While most people must finance in order to purchase a home, there are some who have the funds to make one. cash deal . It may be that the property is relatively cheap, they are downsizing, they recently sold another house, or they have many other liquid assets. While some may advise reducing debt — and on most forms of debt, I agree — there are many reasons this advice doesn’t apply to a home or mortgage loan. Let’s review 5 advantages of maintaining a mortgage, while realizing that the main reason not to do so is to reduce monthly maintenance charges / fixed expenses.

1. opportunity cost of money: Many have heard this expression, but don’t fully realize what it means, or don’t think it applies to them. Ask yourself, would it make more sense to keep your own funds, invest them separately, and get a mortgage? Especially today, when mortgage interest rates remain near record lows, loans make it possible to buy more homes than would otherwise be possible. Also, wouldn’t it make sense to diversify your portfolio and position yourself for a brighter financial future? Many factors can affect this decision, including: one’s comfort zone; future plans; age; personal situation; Expectations; and anticipated future needs. However, it is important to keep in mind this essential opportunity cost of money.

two. Cash Flow: If you’re paying a 4.5% mortgage rate, and you’re actually paying a little less because of tax considerations, and you think you can earn more from your investments over time, a mortgage doesn’t make sense. If you’re not sure, you can always make a larger down payment or add additional principal repayments to your monthly payment and still enjoy some of the benefits.

3. Tax deductible / tax advantages: Mortgage interest is tax deductible and therefore costs you considerably less than any other form of loan. Reduce your other higher-interest, non-deductible debt while maintaining a mortgage. If you’re in the 30% tax bracket, for example, your effective interest rate on a 4.5% mortgage is only 3.15%, etc.

Four. Deposit: When you have a mortgage, most lenders will also collect and maintain an escrow account to pay for property taxes, insurance, etc. You won’t have to worry about remembering to make a real estate tax payment and receiving a late fee because the lender will pay it out of your account. And, your escrow account will even receive dividends on the balance.

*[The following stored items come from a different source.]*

(* ===== verification/Varint.v ===== *)
(** * QUIC variable-length integers — [src/quic/varint.rs]

    [put_varint] picks the shortest of the four widths, [get_varint] reads any
    of them.  HTTP/3 frames and QUIC transport parameters reuse both. *)

From S2P Require Import Prelude.

(** [put_varint(out, value)] appends; the model returns what is appended. *)
Definition put_varint (value : Z) : bytes :=
  if value <=? 0x3f then [u8 value]
  else if value <=? 0x3fff then be_bytes 2 (Z.lor (u16 value) 0x4000)
  else if value <=? 0x3fffffff then be_bytes 4 (Z.lor (u32 value) 0x80000000)
  else be_bytes 8 (Z.lor value 0xc000000000000000).

(** One step of the accumulation loop, [value = (value << 8) | byte] on u64. *)
Definition varint_acc (value byte : Z) : Z := Z.lor (u64 (Z.shiftl value 8)) byte.

Definition get_varint (buf : bytes) : option (Z * nat) :=
  match buf with
  | [] => None
  | first :: _ =>
      let len := Z.to_nat (Z.shiftl 1 (Z.shiftr first 6)) in
      if (length buf <? len)%nat then None
      else Some (foldl varint_acc (Z.land first 0x3f) (take (len - 1) (drop 1 buf)), len)
  end.

#[global] Arguments put_varint : simpl never.
#[global] Arguments get_varint : simpl never.

(** ** Reference: the width is a power of two chosen by two bits, the value is
    the big-endian integer of the rest. *)

Definition varint_max : Z := 2 ^ 62.

(** How many bytes [put_varint] writes. *)
Definition varint_width (value : Z) : nat :=
  if value <=? 0x3f then 1 else if value <=? 0x3fff then 2
  else if value <=? 0x3fffffff then 4 else 8.

(** The tag in the top two bits, by width. *)
Definition varint_tag (w : nat) : Z :=
  match w with 1%nat => 0 | 2%nat => 1 | 4%nat => 2 | _ => 3 end.

Lemma put_varint_be v :
  0 ≤ v < 2 ^ 62 →
  put_varint v =
    let w := varint_width v in be_bytes w (v + varint_tag w * 2 ^ (8 * Z.of_nat w - 2)).
Proof.
  intros Hv. unfold put_varint, varint_width. destruct (Z.leb_spec v 0x3f).
  - cbn [be_bytes varint_tag]. rewrite byte_of_shift by lia. unfold u8.
    do 2 f_equal. cbn. rewrite Z.div_1_r. lia.
  - destruct (Z.leb_spec v 0x3fff); [|destruct (Z.leb_spec v 0x3fffffff)]; cbv zeta.
    + rewrite u16_small by lia. f_equal. apply (lor_disjoint v 1 14); lia.
    + rewrite u32_small by lia. f_equal. apply (lor_disjoint v 2 30); lia.
    + f_equal. apply (lor_disjoint v 3 62); lia.
Qed.

(** The width a first byte announces. *)
Definition announced (first : Z) : nat :=
  match (first / 64)%Z with 0%Z => 1 | 1%Z => 2 | 2%Z => 4 | _ => 8 end.

Lemma announced_shift first :
  byte_ok first → Z.to_nat (Z.shiftl 1 (Z.shiftr first 6)) = announced first.
Proof.
  intros Hb. unfold byte_ok in Hb. rewrite shiftr_div by lia. change (2 ^ 6) with 64.
  unfold announced.
  assert (0 ≤ first / 64 < 4) as Hq
    by (split; [apply Z.div_pos|apply Z.div_lt_upper_bound]; lia).
  destruct (first / 64) as [|[p|[|p|]|]|] eqn:E; try lia; try done.
  destruct p; try lia; done.
Qed.

Lemma announced_cases first :
  announced first = 1%nat ∨ announced first = 2%nat ∨ announced first = 4%nat ∨
  announced first = 8%nat.
Proof.
  unfold announced. destruct (first / 64) as [|[p|p|]|]; try tauto; destruct p; tauto.
Qed.

Lemma foldl_varint_acc a l :
  bytes_ok l → 0 ≤ a → (a + 1) * 256 ^ zlen l ≤ 2 ^ 64 →
  foldl varint_acc a l = a * 256 ^ zlen l + be_value l.
Proof.
  revert a. induction l as [|b l IH]; intros a Hl Ha Hbound.
  { unfold be_value. rewrite zlen_nil. cbn [foldl]. lia. }
  apply bytes_ok_cons in Hl as [Hb Hl]. unfold byte_ok in *. cbn [foldl].
  rewrite zlen_cons, Z.pow_add_r in Hbound by (pose proof (zlen_nonneg l); lia).
  assert (1 ≤ 256 ^ zlen l) by (pose proof (zlen_nonneg l); lia).
  assert (varint_acc a b = a * 256 + b) as ->.
  { unfold varint_acc. rewrite u64_small; [by apply lor_shiftl_byte|].
    rewrite Z.shiftl_mul_pow2 by lia. nia. }
  rewrite IH by (done || nia). rewrite be_value_cons by done.
  rewrite zlen_cons, Z.pow_add_r by (pose proof (zlen_nonneg l); lia). lia.
Qed.

(** The parser against the big-endian reading of the bytes it consumes. *)
Lemma get_varint_ref first rest :
  bytes_ok (first :: rest) →
  let n := announced first in
  get_varint (first :: rest) =
    if (length (first :: rest) <? n)%nat then None
    else Some (be_value (take n (first :: rest)) mod 2 ^ (8 * Z.of_nat n - 2), n).
Proof.
  intros Hok n. unfold get_varint.
  apply bytes_ok_cons in Hok as [Hb Hl]. rewrite announced_shift by done. fold n.
  destruct (Nat.ltb_spec (length (first :: rest)) n) as [|Hlen]; [done|].
  do 2 f_equal. cbn [length] in Hlen.
  change 0x3f with (2 ^ 6 - 1). rewrite land_mask by lia.
  assert (n = announced first) as Hn by done. clearbody n.
  assert (1 ≤ n ≤ 8)%nat as Hn8 by (destruct (announced_cases first) as [|[|[|]]]; lia).
  destruct n as [|m]; [lia|]. rewrite Nat.sub_succ, Nat.sub_0_r. cbn [drop firstn].
  assert (zlen (take m rest) = Z.of_nat m) as Hzl by llia.
  assert (bytes_ok (take m rest)) as Hok' by (by apply bytes_ok_take).
  pose proof (Z.mod_pos_bound first (2 ^ 6) eq_refl) as Hmod.
  assert (256 ^ Z.of_nat m ≤ 256 ^ 7) by (apply Z.pow_le_mono_r; lia).
  assert (0 < 256 ^ Z.of_nat m) by lia. rewrite drop_0.
  rewrite foldl_varint_acc; [|done|lia|rewrite Hzl; change (2 ^ 64) with (2 ^ 8 * 256 ^ 7); nia].
  rewrite be_value_cons by done. rewrite Hzl.
  pose proof (be_value_bound (take m rest) Hok') as Hbv. rewrite Hzl in Hbv.
  replace (8 * Z.of_nat (S m) - 2) with (6 + 8 * Z.of_nat m) by lia.
  rewrite Z.pow_add_r by lia. rewrite (Z.pow_mul_r 2 8) by lia. change (2 ^ 8) with 256.
  rewrite (Z.mul_comm (2 ^ 6)). rewrite Z.rem_mul_r by lia.
  rewrite (Z.add_comm (first * _)), Z.mod_add, Z.div_add by lia.
  rewrite (Z.mod_small (be_value _)), (Z.div_small (be_value _)) by lia.
  rewrite Z.add_0_l. ring.
Qed.

Lemma get_varint_bounds buf v n :
  bytes_ok buf → get_varint buf = Some (v, n) →
  (n = 1 ∨ n = 2 ∨ n = 4 ∨ n = 8)%nat ∧ (n ≤ length buf)%nat ∧
  0 ≤ v < 2 ^ (8 * Z.of_nat n - 2).
Proof.
  intros Hok H. destruct buf as [|first rest]; [done|].
  rewrite get_varint_ref in H by done. cbv zeta in H.
  destruct (Nat.ltb_spec (length (first :: rest)) (announced first)); [done|].
  injection H as <- <-. split; [apply announced_cases|]. split; [done|].
  apply Z.mod_pos_bound. destruct (announced_cases first) as [->|[->|[->| ->]]]; done.
Qed.

Lemma get_varint_lt buf v n :
  bytes_ok buf → get_varint buf = Some (v, n) → 0 ≤ v < 2 ^ 62.
Proof.
  intros Hok H. apply get_varint_bounds in H as (Hn & _ & Hv); [|done].
  assert (2 ^ (8 * Z.of_nat n - 2) ≤ 2 ^ 62) by (apply Z.pow_le_mono_r; lia). lia.
Qed.

Lemma put_varint_width v : 0 ≤ v < 2 ^ 62 → length (put_varint v) = varint_width v.
Proof. intros. rewrite put_varint_be by done. apply length_be_bytes. Qed.

Lemma put_varint_ok v : 0 ≤ v → bytes_ok (put_varint v).
Proof.
  intros. unfold put_varint. repeat case_match; auto with shb.
  repeat constructor; apply Z.mod_pos_bound; lia.
Qed.

Lemma varint_width_fits v :
  0 ≤ v < 2 ^ 62 →
  (1 ≤ varint_width v ≤ 8)%nat ∧ v < 2 ^ (8 * Z.of_nat (varint_width v) - 2).
Proof. intros. unfold varint_width. repeat case_match; lia. Qed.

Lemma top_bits w x b0 tl :
  (1 ≤ w)%nat → 0 ≤ x < 2 ^ (8 * Z.of_nat w) → be_bytes w x = b0 :: tl →
  b0 / 64 = x / 2 ^ (8 * Z.of_nat w - 2).
Proof.
  intros Hw Hx Hbe. destruct w as [|w]; [lia|]. cbn [be_bytes] in Hbe.
  injection Hbe as <- _. rewrite byte_of_shift by lia.
  replace (8 * Z.of_nat (S w)) with (8 * Z.of_nat w + 8) in * by lia.
  rewrite Z.pow_add_r in Hx by lia. rewrite Z.mod_small.
  - rewrite Z.div_div by lia. f_equal. change 64 with (2 ^ 6).
    rewrite <- Z.pow_add_r by lia. f_equal. lia.
  - split; [apply Z.div_pos; lia|]. apply Z.div_lt_upper_bound; lia.
Qed.

(** Any of the four widths reads back, whether or not it is the shortest. *)
Lemma get_varint_width w v rest :
  (w = 1 ∨ w = 2 ∨ w = 4 ∨ w = 8)%nat → 0 ≤ v < 2 ^ (8 * Z.of_nat w - 2) → bytes_ok rest →
  get_varint (be_bytes w (v + varint_tag w * 2 ^ (8 * Z.of_nat w - 2)) ++ rest) = Some (v, w).
Proof.
  intros Hw Hv Hrest. set (x := v + varint_tag w * 2 ^ (8 * Z.of_nat w - 2)).
  assert (0 ≤ x < 2 ^ (8 * Z.of_nat w)) as Hx.
  { unfold x. destruct Hw as [->|[->|[->| ->]]]; cbn in *; lia. }
  destruct (be_bytes w x) as [|b0 tl] eqn:Hbe.
  { pose proof (length_be_bytes w x) as Hl. rewrite Hbe in Hl. cbn in Hl. lia. }
  pose proof (be_bytes_ok w x) as Hok. rewrite Hbe in Hok.
  assert (announced b0 = w) as Hann.
  { unfold announced. rewrite (top_bits w x b0 tl) by (done || lia). unfold x.
    rewrite Z.div_add, Z.div_small by lia. rewrite Z.add_0_l.
    by destruct Hw as [->|[->|[->| ->]]]. }
  cbn [app]. rewrite get_varint_ref by (apply (bytes_ok_app (b0 :: tl)); auto). cbv zeta. rewrite Hann.
  change (b0 :: tl ++ rest) with ((b0 :: tl) ++ rest). rewrite <- Hbe.
  destruct (Nat.ltb_spec (length (be_bytes w x ++ rest)) w); [llia|].
  rewrite take_app_length' by (by rewrite length_be_bytes).
  rewrite be_value_be_bytes. f_equal. f_equal.
  rewrite (Z.mod_small x) by (rewrite Z.pow_mul_r in Hx by lia; exact Hx).
  subst x. rewrite Z.mod_add by lia. apply Z.mod_small. lia.
Qed.

(** Decoding what the encoder wrote, with anything behind it. *)
Lemma get_put_varint v rest :
  0 ≤ v < 2 ^ 62 → bytes_ok rest →
  get_varint (put_varint v ++ rest) = Some (v, length (put_varint v)).
Proof.
  intros Hv Hrest. rewrite put_varint_width, put_varint_be by done.
  destruct (varint_width_fits v Hv) as [Hw8 Hvw].
  apply get_varint_width; [|lia|done]. unfold varint_width. repeat case_match; tauto.
Qed.

Lemma get_put_varint_nil v :
  0 ≤ v < 2 ^ 62 → get_varint (put_varint v) = Some (v, length (put_varint v)).
Proof.
  intros. rewrite <- (app_nil_r (put_varint v)) at 1. apply get_put_varint; auto with shb.
Qed.

(** What has been read does not depend on what follows it. *)
Lemma get_varint_app buf v n more :
  get_varint buf = Some (v, n) → get_varint (buf ++ more) = Some (v, n).
Proof.
  destruct buf as [|b buf]; [done|]. cbn [app]. unfold get_varint. cbv zeta.
  set (w := Z.to_nat _). change (b :: buf ++ more) with ((b :: buf) ++ more).
  destruct (Nat.ltb_spec (length (b :: buf)) w) as [|Hl]; [done|]. intros <-.
  destruct (Nat.ltb_spec (length ((b :: buf) ++ more)) w); [llia|].
  do 3 f_equal. rewrite drop_app_le by (cbn; lia). rewrite take_app_le; [done|llia].
Qed.

(** An incomplete integer stays incomplete until its last byte. *)
Lemma get_varint_prefix buf v n k :
  get_varint buf = Some (v, n) → (k < n)%nat → get_varint (take k buf) = None.
Proof.
  destruct buf as [|b buf]; [done|]. destruct k as [|k]; [done|].
  unfold get_varint at 1. destruct (Nat.ltb_spec (length (b :: buf))
    (Z.to_nat (Z.shiftl 1 (Z.shiftr b 6)))) as [|Hl]; [done|].
  intros [= _ <-] Hk. cbn [firstn]. unfold get_varint.
  destruct (Nat.ltb_spec (length (b :: take k buf))
    (Z.to_nat (Z.shiftl 1 (Z.shiftr b 6)))); [done|llia].
Qed.

Lemma varint_width_minimal v n :
  (n = 1 ∨ n = 2 ∨ n = 4 ∨ n = 8)%nat → v < 2 ^ (8 * Z.of_nat n - 2) →
  (varint_width v ≤ n)%nat.
Proof. intros Hn Hv. unfold varint_width. repeat case_match; destruct Hn as [->|[->|[->| ->]]]; cbn in *; lia. Qed.

(** The variable-length integer codec is exact.  For every value the
    format can carry (below 2^62) and whatever bytes follow, [get_varint]
    returns the value and the number of bytes [put_varint] wrote; every proper
    prefix of the encoding is reported as incomplete; and no other byte string
    that decodes to the value is shorter, so the encoder always picks the
    shortest form. *)
Theorem varint_roundtrip v rest :
  0 ≤ v < 2 ^ 62 → bytes_ok rest →
  get_varint (put_varint v ++ rest) = Some (v, length (put_varint v)) ∧
  (∀ k, (k < length (put_varint v))%nat → get_varint (take k (put_varint v)) = None) ∧
  (∀ buf n, bytes_ok buf → get_varint buf = Some (v, n) → (length (put_varint v) ≤ n)%nat).
Proof.
  intros Hv Hrest. split; [by apply get_put_varint|]. split.
  - intros k Hk. eapply get_varint_prefix; [by apply get_put_varint_nil|done].
  - intros buf n Hok Hget. apply get_varint_bounds in Hget as (Hn & _ & Hb); [|done].
    rewrite put_varint_width by done. apply varint_width_minimal; [done|lia].
Qed.

(** The two-byte example of RFC 9000 Appendix A.1. *)
Lemma varint_roundtrip_witness :
  put_varint 15293 = [0x7b; 0xbd] ∧
  get_varint ([0x7b; 0xbd] ++ [1; 2]) = Some (15293, 2%nat).
Proof.
  split; [vm_compute; reflexivity|].
  apply (varint_roundtrip 15293 [1; 2]); [lia|]. repeat constructor; cbv; done.
Defined.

5. You can prepay: Many ask if they should carry a 30-year mortgage or, for example, 15 years. My suggestion for most is to take out the longest term, so that you have the ability to pay the lower amount monthly, but make additional principal payments (for example, add $100 per payment), to reduce the payback period. There is no prepayment penalty for the vast majority of mortgages!

Understand mortgages and your mortgage options early on. Do what makes the most sense to you!